[Aim of the exercise] Restate word for word the lines of the entries below, starting with the line that holds "Proof using Hm. unfold" and ending with the line that holds "assert (Hd : forall", and no others.
(Extracted information Opens)
(* ===== verification/DecodeLocal.v ===== *)
(** * Decoding depends on the bytes of the segment only

    Two memories that agree from the position of an instruction to the end of
    the segment decode it alike: code that is overwritten elsewhere, as while
    [CopyCode] runs, does not disturb the iterators. *)

From S2P Require Import Prelude Effects Stateful Bytes OpKinds DecodeTables OpcodeTable InstBuffer.
From S2P Require Import ExpVector InstState InstTrans InstDecode TransSpec DecodeSpec.

Create HintDb same.

Section Local.
Variable m m' : memory.
Variable lo lim : Z.
Context (Hm : forall x, lo <= x < lim -> m x = m' x).

(** The position of a reader in the part where the memories agree. *)
Definition within (memory : NCRemainingMemory) : Prop :=
  lo <= mpc memory /\ lo <= cur_pos memory /\ mlimit memory = lim.

(** The same run, which stays there. *)
Definition same {A} (c c' : Dec A) : Prop := forall d, within (memory_of d) ->
  c d = c' d /\ forall a d', c d = Ret (a, d') -> within (memory_of d').

(** ** Rules *)

Lemma same_ret {A} (a : A) : same (mret a) (mret a).
Proof using. intros d Hd. split; [done|]. by intros ? ? [= _ <-]. Qed.

Lemma same_abort {A} f : same (A := A) (abort f) (abort f).
Proof using. by intros d Hd. Qed.

Lemma same_lift {A} (o : outcome A) : same (lift o) (lift o).
Proof using. intros d Hd. split; [done|]. unfold lift. destruct o; [|done]. by intros ? ? [= _ <-]. Qed.

Lemma same_gets {A} (f : Decoding -> A) : same (gets f) (gets f).
Proof using. intros d Hd. split; [done|]. by intros ? ? [= _ <-]. Qed.

Lemma same_on_state {A} (c : Trans A) : same (on_state c) (on_state c).
Proof using.
  intros d Hd. split; [done|]. unfold on_state, zoom. destruct (c (state_of d)) as [[a s]|f]; [|done]. by intros ? ? [= _ <-].
Qed.

Lemma same_modify f f' : (forall d, within (memory_of d) -> f d = f' d /\ within (memory_of (f d))) -> same (modify f) (modify f').
Proof using. intros Hf d Hd. destruct (Hf d Hd) as [E ?]. unfold modify. rewrite <- E. split; [done|]. by intros ? ? [= _ <-]. Qed.

Lemma same_bind {A B} (c c' : Dec A) (k k' : A -> Dec B) :
  same c c' -> (forall a, same (k a) (k' a)) -> same (c ≫= k) (c' ≫= k').
Proof using.
  intros Hc Hk d Hd. destruct (Hc d Hd) as [E Hw]. unfold mbind, St_bind. rewrite <- E.
  destruct (c d) as [[a d1]|f]; [|done]. by apply Hk, (Hw a).
Qed.

Lemma same_get {B} (k k' : Decoding -> Dec B) :
  (forall d, within (memory_of d) -> same (k d) (k' d)) -> same (get ≫= k) (get ≫= k').
Proof using. intros Hk d Hd. by apply (Hk d). Qed.

(** ** Reading bytes *)

Lemma peek_same r : within r -> NCRemainingMemoryPeekInline m r = NCRemainingMemoryPeekInline m' r.
Proof using Hm. intros (H1 & H2 & H3). unfold NCRemainingMemoryPeekInline. case_match; zbool; [done|]. apply Hm. lia. Qed.

Lemma lookahead_same r n : within r -> 0 <= n -> NCRemainingMemoryLookaheadInline m r n = NCRemainingMemoryLookaheadInline m' r n.
Proof using Hm. intros (H1 & H2 & H3) Hn. unfold NCRemainingMemoryLookaheadInline. case_match; zbool; [|done]. apply Hm. lia. Qed.

Lemma inst_byte_same b r n : within r -> NCInstByteInline m b r n = NCInstByteInline m' b r n.
Proof using Hm. intros Hr. unfold NCInstByteInline. case_match; zbool; [done|]. by rewrite lookahead_same by (done || lia). Qed.

Lemma read_same b r : within r ->
  NCInstBytesReadInline m b r = NCInstBytesReadInline m' b r /\ within (NCInstBytesReadInline m b r).2.
Proof using Hm.
  intros Hr. unfold NCInstBytesReadInline, NCRemainingMemoryReadInline. destruct (cur_pos r =? mlimit r); [by split|]. destruct Hr as (H1 & H2 & H3).
  cbv zeta. rewrite <- peek_same by (split_and!; simpl; [done|lia|done]). split; [done|]. split_and!; simpl; [done|lia|done].
Qed.

Lemma read_bytes_same n b r : within r ->
  ReadBytes_loop m n b r = ReadBytes_loop m' n b r /\ within (ReadBytes_loop m n b r).2.
Proof using Hm.
  revert b r. induction n as [|n IH]; intros b r Hr; [by split|]. cbn [ReadBytes_loop].
  destruct (read_same b r Hr) as [<- Hw]. destruct (NCInstBytesReadInline m b r) as [[x b1] r1]. by apply IH.
Qed.

Lemma same_ReadByte : same (ReadByte m) (ReadByte m').
Proof using Hm.
  apply same_get. intros d Hd. destruct (read_same (bytes (state_of d)) (memory_of d) Hd) as [<- Hw].
  destruct (NCInstBytesReadInline m _ _) as [[x b1] r1]. apply same_bind; [|intros; apply same_ret].
  intros d1 _. split; [done|]. by intros ? ? [= _ <-].
Qed.

Lemma same_ReadBytes n : same (ReadBytes m n) (ReadBytes m' n).
Proof using Hm.
  apply same_modify. intros d Hd. unfold NCInstBytesReadBytesInline.
  destruct (read_bytes_same (Z.to_nat n) (bytes (state_of d)) (memory_of d) Hd) as [<- Hw].
  by destruct (ReadBytes_loop m _ _ _) as [b1 r1].
Qed.

Lemma same_ResetBytes : same (ResetBytes m) (ResetBytes m').
Proof using Hm.
  apply same_modify. intros d (H1 & H2 & H3). unfold NCInstBytesResetInline, NCRemainingMemoryResetInline. cbv zeta.
  rewrite <- peek_same by (by split_and!). split; [done|]. by split_and!.
Qed.

Lemma same_Init addr size : same (NaClInstStateInit addr size) (NaClInstStateInit addr size).
Proof using. apply same_modify. intros d (H1 & H2 & H3). split; [done|]. by split_and!. Qed.

#[local] Hint Resolve same_ret same_abort same_lift same_gets same_on_state same_ReadByte same_ReadBytes same_ResetBytes same_Init : same.

(** [same]: the rule for the head of both computations. *)
Ltac same_step :=
  cbv zeta;
  lazymatch goal with
  | |- same (get ≫= _) (get ≫= _) => apply same_get; intros ? ?
  | |- same (_ ≫= _) (_ ≫= _) => apply same_bind; [|intros ?]
  | |- same (if ?b then _ else _) (if ?b then _ else _) => destruct b
  | |- same (let '(_, _) := ?x in _) _ => destruct x
  | |- same (match ?x with Some _ => _ | None => _ end) _ => destruct x
  | |- same _ _ => solve [eauto with same nocore]
  end.
Ltac same := repeat same_step.

(** ** The decoder *)

Variable tables : NaClDecodeTables.

Lemma same_Prefix_loop n : same (ConsumePrefix_loop m tables n) (ConsumePrefix_loop m' tables n).
Proof using Hm.
  induction n as [|n IH]; cbn [ConsumePrefix_loop]; [same|]. apply same_get. intros d Hd. rewrite (lookahead_same _ 0 Hd) by lia.
  unfold set_state. same.
Qed.

Lemma same_InstBytes : same (NaClConsumeInstBytes m) (NaClConsumeInstBytes m').
Proof using Hm.
  unfold NaClConsumeInstBytes, NaClConsume0F38XXNaClInstBytes, NaClConsume0F3AXXNaClInstBytes, NaClConsumeX87NaClInstBytes, the_state. same.
Qed.

Lemma same_the_inst : same the_inst the_inst.
Proof using. unfold the_inst, the_state. same. Qed.
#[local] Hint Resolve same_the_inst same_Prefix_loop same_InstBytes : same.

Lemma same_ModRm : same (NaClConsumeModRm m) (NaClConsumeModRm m').
Proof using Hm.
  unfold NaClConsumeModRm, set_state, NCInstBytesPeekInline. apply same_bind; [same|intros i]. destruct (negb _); [same|].
  apply same_get. intros d Hd. rewrite (lookahead_same _ 0 Hd) by lia. same.
Qed.
#[local] Hint Resolve same_ModRm : same.

Lemma same_MatchPattern : same (MatchPattern m tables) (MatchPattern m' tables).
Proof using Hm.
  unfold MatchPattern, NaClConsumeAndCheckOperandSize, NaClConsumeAndCheckAddressSize, NaClConsumeSib, NaClConsumeDispBytes,
    NaClConsumeImmediateBytes, ConsumeImmediate2, NaClValidatePrefixFlags, set_state, the_state. same.
Qed.

Lemma same_HardCoded fuel next b n mt :
  same (HardCoded_loop m tables fuel next b n mt) (HardCoded_loop m' tables fuel next b n mt).
Proof using Hm.
  revert next b n mt. induction fuel as [|fuel IH]; intros [k|] b n mt; cbn [HardCoded_loop]; same.
  rewrite inst_byte_same by done. same.
Qed.
#[local] Hint Resolve same_MatchPattern same_HardCoded : same.

Lemma same_HardCodedNop : same (NaClConsumeHardCodedNop m tables) (NaClConsumeHardCodedNop m' tables).
Proof using Hm.
  unfold NaClConsumeHardCodedNop, NaClResetInstState, set_state, the_state. apply same_get. intros d Hd.
  rewrite inst_byte_same by done. same.
Qed.
#[local] Hint Resolve same_HardCodedNop : same.

Lemma same_Candidates fuel cand n p :
  same (Candidates_loop m tables fuel cand n p) (Candidates_loop m' tables fuel cand n p).
Proof using Hm.
  revert cand. induction fuel as [|fuel IH]; intros [c|]; cbn [Candidates_loop]; [same..| |same].
  unfold NaClClearInstState, FinishMatch, set_state, the_state. same.
Qed.
#[local] Hint Resolve same_Candidates : same.

Lemma same_DecodeInst_loop fuel desc n : same (DecodeInst_loop m tables fuel desc n) (DecodeInst_loop m' tables fuel desc n).
Proof using Hm.
  revert desc n. induction fuel as [|fuel IH]; intros desc n; cbn [DecodeInst_loop]; [same|].
  unfold NaClGetNextInstCandidates, the_state. same.
Qed.
#[local] Hint Resolve same_DecodeInst_loop : same.

(** The same instruction is decoded. *)
Lemma decode_local addr size : same (NaClDecodeInst m tables addr size) (NaClDecodeInst m' tables addr size).
Proof using Hm. unfold NaClDecodeInst, NaClConsumePrefixBytes, set_state, the_state. same. Qed.

Lemma bind_start {A B} (c : Dec A) (k : A -> Dec B) d d1 : c d = c d1 -> (c ≫= k) d = (c ≫= k) d1.
Proof using. intros E. unfold mbind, St_bind. by rewrite E. Qed.

(** The old start of the reader plays no part. *)
Lemma decode_at addr size d :
  lo <= cur_pos (memory_of d) -> mlimit (memory_of d) = lim -> NaClDecodeInst m tables addr size d = NaClDecodeInst m' tables addr size d.
Proof using Hm.
  intros H1 H2. set (d1 := d <| memory_of := (memory_of d) <| mpc := cur_pos (memory_of d) |> |>).
  assert (Hd : forall ram, NaClDecodeInst ram tables addr size d = NaClDecodeInst ram tables addr size d1).
  { intros ram. unfold NaClDecodeInst. by apply bind_start. }
  rewrite !Hd. apply decode_local. by split_and!.
Qed.

End Local.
(Extracted information Closes)
[Written solution]
Proof using Hm. unfold NaClDecodeInst, NaClConsumePrefixBytes, set_state, the_state. same. Qed.

Lemma bind_start {A B} (c : Dec A) (k : A -> Dec B) d d1 : c d = c d1 -> (c ≫= k) d = (c ≫= k) d1.
Proof using. intros E. unfold mbind, St_bind. by rewrite E. Qed.

(** The old start of the reader plays no part. *)
Lemma decode_at addr size d :
  lo <= cur_pos (memory_of d) -> mlimit (memory_of d) = lim -> NaClDecodeInst m tables addr size d = NaClDecodeInst m' tables addr size d.
Proof using Hm.
  intros H1 H2. set (d1 := d <| memory_of := (memory_of d) <| mpc := cur_pos (memory_of d) |> |>).
  assert (Hd : forall ram, NaClDecodeInst ram tables addr size d = NaClDecodeInst ram tables addr size d1).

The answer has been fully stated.